For me, this quiz will produce a treasure trove of information about what each student knows. Here are some examples of what I see:

- This student starts off by recording all the details she knows about the first two graphs, before realizing that the roots are really all she needs on the next two. On the back however, she runs into a limitation of this method on #7, which doesn't have nice integer roots and on #8, which doesn't have roots at all. In addressing this, I'll applaud her on her use of the roots, and then help her to identify other options for writing equations when that approach falls short.
- Similarly, here's a student who can identify the roots, but is unable to use them to write a function rule. We'll need to review how the factored form of a quadratic expression reveals the roots, and then how, by multiplying binomials, we can get a rule in standard form.
- On the other side of the coin, this student is able to use everything but the roots.
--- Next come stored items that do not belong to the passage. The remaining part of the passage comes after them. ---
Lemma wp_polling_start t forever g (Q : esp_err_t -> ghost -> Prop) :
  ph g = Out /\ explicit g = false \/ ph g = Shared /\ explicit g = true -> pol g = false ->
  (may_poll t forever g = true -> Q ESP_OK (upd Polling (explicit g) true (sending g) g)) ->
  (forall r, may_poll t forever g = false -> r <> ESP_OK -> Q r g) -> task (spi_device_polling_start d t forever) g Q.
Proof.
  intros Hp Hpo HQ1 HQ2. unfold spi_device_polling_start, may_poll in *. destruct forever; cbn [negb andb] in *; [|apply wp_ret; by apply HQ2].
  destruct (Z.eqb_spec (trans_check t) ESP_OK); cbn [negb andb] in *; [|apply wp_ret; by apply HQ2].
  assert (forall g', g' = with_ph Owner g -> task (do% store (set_polling true); do% store (set_cur_trans t); do% spi_new_trans Task d t; Ret ESP_OK) g'
    (fun r g'' => r = ESP_OK /\ g'' = upd Polling (explicit g) true (sending g) g)) as Hrest.
  { intros g' ->. apply wp_bindp, wp_set_polling; [done|]. apply wp_bindp, wp_set_cur_trans; [done|]. apply wp_bindp, wp_new_trans; [done|]. by apply wp_ret. }
  apply wp_bindp, wp_is_polling; [tauto|]. rewrite Hpo.
  destruct (Z.eqb_spec (trans_setup t) ESP_OK); cbn [negb andb] in *; [|apply wp_ret; by apply HQ2].
  apply wp_bindp, wp_keep. intros h γ Hg HI. destruct (own_dev h γ g Hg HI) as (T & _ & D). pose proof (dev_expl _ _ _ _ D) as P. clear T D.
  destruct Hp as [[Hp He]|[Hp He]]; rewrite He in *; cbn [orb] in *.
  - rewrite bool_decide_eq_false_2 by (intros E; by apply P in E). cbn. destruct (cs_keep_active t); cbn [negb] in *.
    + apply wp_bindp, wp_ret. apply wp_ret. by apply HQ2.
    + apply wp_bindp, wp_acquire_start; [done|]. cbn. eapply wp_mono; [|by apply Hrest]. intros r g' [-> ->]. by apply HQ1.
  - rewrite bool_decide_eq_true_2 by (by apply P). cbn. apply wp_bindp, wp_wait_bg_done; [done|]. cbn.
    eapply wp_mono; [|by apply Hrest]. intros r g' [-> ->]. by apply HQ1.
Qed.

Lemma wp_polling_end in_time g (Q : esp_err_t -> ghost -> Prop) : ph g = Polling ->
  (in_time = false -> Q ESP_ERR_TIMEOUT g) ->
  (in_time = true -> Q ESP_OK (upd (if explicit g then Owner else Out) (explicit g) false (sending g) g)) ->
  task (spi_device_polling_end d in_time) g Q.
Proof.
  intros Hp HQ1 HQ2. unfold spi_device_polling_end. apply wp_bindp, wp_keep. intros h γ Hg HI.
  destruct (own_dev h γ g Hg HI) as (T & _ & D). rewrite (dev_polling _ _ _ _ D Hp), Nat.eqb_refl. clear h γ Hg HI T D.
  apply wp_bindp, wp_ret, wp_bindp, wp_keep. intros h γ Hg HI. destruct (own_dev h γ g Hg HI) as (T & _ & D).
  pose proof (dev_ph _ _ _ _ D) as P. rewrite Hp in P. destruct P as [P _]. change (acquiring_dev (lock h)) with (acq h).
  rewrite (bool_decide_eq_true_2 _ P). clear h γ Hg HI T D P. apply wp_bindp, wp_ret. destruct in_time; cbn [negb]; [|by apply wp_ret, HQ1].
  apply wp_bindp, wp_post_trans; [done|]. apply wp_bindp, wp_set_polling; [done|]. cbn. apply wp_bindp, wp_keep. intros h γ Hg HI.
  destruct (own_dev h γ _ Hg HI) as (T & _ & D). pose proof (dev_expl _ _ _ _ D) as P. cbn in P. destruct (explicit g) eqn:He.
  - rewrite bool_decide_eq_true_2 by (by apply P). cbn. by apply wp_ret, HQ2.
  - rewrite bool_decide_eq_false_2 by (intros E; by apply P in E). cbn. clear h γ Hg HI T D P. apply wp_bindp, wp_keep. intros h γ Hg HI.
    destruct (own_dev h γ _ Hg HI) as (T & HI' & D). pose proof (dev_expl _ _ _ _ D) as P. cbn in P.
    pose proof (dev_ph _ _ _ _ D) as [Pa _]. assert (device_acquiring_lock h = None) as ->.
    { destruct (device_acquiring_lock h) as [a|] eqn:E; [|done]. apply (bus_expl _ _ _ (inv_bus _ _ _ _ HI')) in E. exfalso. cut (false = true); [done|]. apply P. congruence. }
    clear h γ Hg HI T HI' D P Pa. rewrite bool_decide_eq_true_2 by done. apply wp_bindp, wp_ret, wp_bindp, wp_acquire_end; [done..|]. by apply wp_ret, HQ2.
Qed.
(** A transaction in the queue whose request is not yet made. *)
Definition queued (s : bool) (t : trans) (g : ghost) : ghost := MkGhost (ph g) (explicit g) (pol g) s (out g ++ [t]) (limit g) (returning g).

(** A task that gets results leaves room for them in the queues. *)
Definition has_room (g : ghost) : Prop := returning g = true -> (length (out g) < limit g)%nat.

Lemma send_room T h g : bus_ok n T h -> dev_ok T h d g -> has_room g -> returning g = true -> (length (trans_queue h d) < queue_size (config h d))%nat.
Proof.
  intros B D Hroom Hret. specialize (Hroom Hret). destruct (dev_out _ _ _ _ D Hret) as [E _]. rewrite E, !length_app in Hroom.
  rewrite (dev_config_ok _ _ _ _ D). cbn. lia.
Qed.

Lemma wp_send t forever g (Q : bool -> ghost -> Prop) : ph g = Out \/ ph g = Shared -> sending g = false -> has_room g ->
  Q true (queued true t g) -> (returning g = false -> Q false g) -> task (xQueueSend d t forever) g Q.
Proof.
  intros Hp Hse Hroom HQ1 HQ2. unfold xQueueSend. apply wp_access. intros h γ Hg HI. destruct (own_dev h γ g Hg HI) as (T & HI' & D).
  pose proof (inv_bus _ _ _ _ HI') as B. pose proof (send_room T h g B D Hroom) as Hfree.
  destruct (Nat.ltb_spec (length (trans_queue h d)) (queue_size (config h d))) as [_|Hfull]; [|destruct forever].
  - exists (queued true t g). split; [|done]. exists T. apply (inv_step n T h); try done.
    + clear HI HI' D. by bus_fields B.
    + clear HI HI' B. pose proof (dev_limit _ _ _ _ D) as Hlim.
      destruct Hp as [E|E]; dev_fields D E; unfold isr_started in *; cbn in *; rewrite ?E; try done; try (by rewrite P, app_assoc).
      all: intros Hret; first [destruct (P Hret) as [-> ->]; by rewrite <- !app_assoc|rewrite length_app; cbn; specialize (Hroom Hret); lia].
    + apply (holder_keep n d T h); try done; [apply HI'|intros _; cbn; by destruct Hp as [-> | ->]|]. rewrite Hg. cbn. by destruct Hp as [-> | ->].
    + intros e He Hne. by keep.
  - left. rewrite Hg. pose proof (bus_queues _ _ _ B d Hd) as Hpos.
    assert (bg (st h) d = true) as Eb by (destruct (dev_queue _ _ _ _ D); [intros Eq; rewrite Eq in Hfull; cbn in Hfull; lia|done|congruence]).
    split; [destruct Hp as [E|E]; rewrite E; [done|]; cbn; by rewrite Eb|]. apply (bit_nonzero _ d). by right.
  - exists g. split; [by apply (same_inv h)|]. apply HQ2. destruct (returning g); [|done]. specialize (Hfree eq_refl). lia.
Qed.

(** A transaction for the interrupt, queued by a task that does not hold the bus
    or may have requests at the interrupt. *)
Lemma wp_queue_trans t forever g (Q : esp_err_t -> ghost -> Prop) : ph g = Out \/ ph g = Shared -> sending g = false -> has_room g ->
  (forall r, r <> ESP_OK -> Q r g) -> Q ESP_OK (queued false t g) -> task (spi_device_queue_trans d t forever) g Q.
Proof.
  intros Hp Hs Hroom HQ1 HQ2. unfold spi_device_queue_trans. destruct (Z.eqb_spec (trans_check t) ESP_OK); cbn [negb]; [|by apply wp_ret, HQ1].
  apply wp_bindp, wp_is_polling; [tauto|]. destruct (pol g) eqn:Epo; [by apply wp_ret, HQ1|]. apply wp_bindp, wp_keep. intros h γ Hg HI.
  destruct (_ && _); [by apply wp_ret, HQ1|]. destruct (Z.eqb_spec (trans_setup t) ESP_OK); cbn [negb]; [|by apply wp_ret, HQ1].
  apply wp_bindp, wp_send; [done..| |intros _; by apply wp_ret, HQ1].
  apply wp_bg_request; [done|]. exact HQ2.
Qed.
End spi_task.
Note the correct answers to #7 and #8, which to me imply that this student understands the role of the axis of symmetry and y-intercept, but that without that information on #'s 5 and 6, this student struggles.
- There are also some quick fixes: this student has the tough stuff right, but forgot to include the x^2 term, while this student needs a quick reminder that an
*equation*must have an equal sign showing that "this equals that".

We will kick off tomorrow's class by debriefing on this quiz before diving back into the work. As kids work, I'll pull them aside individually or in small groups to address what I saw on their quizzes.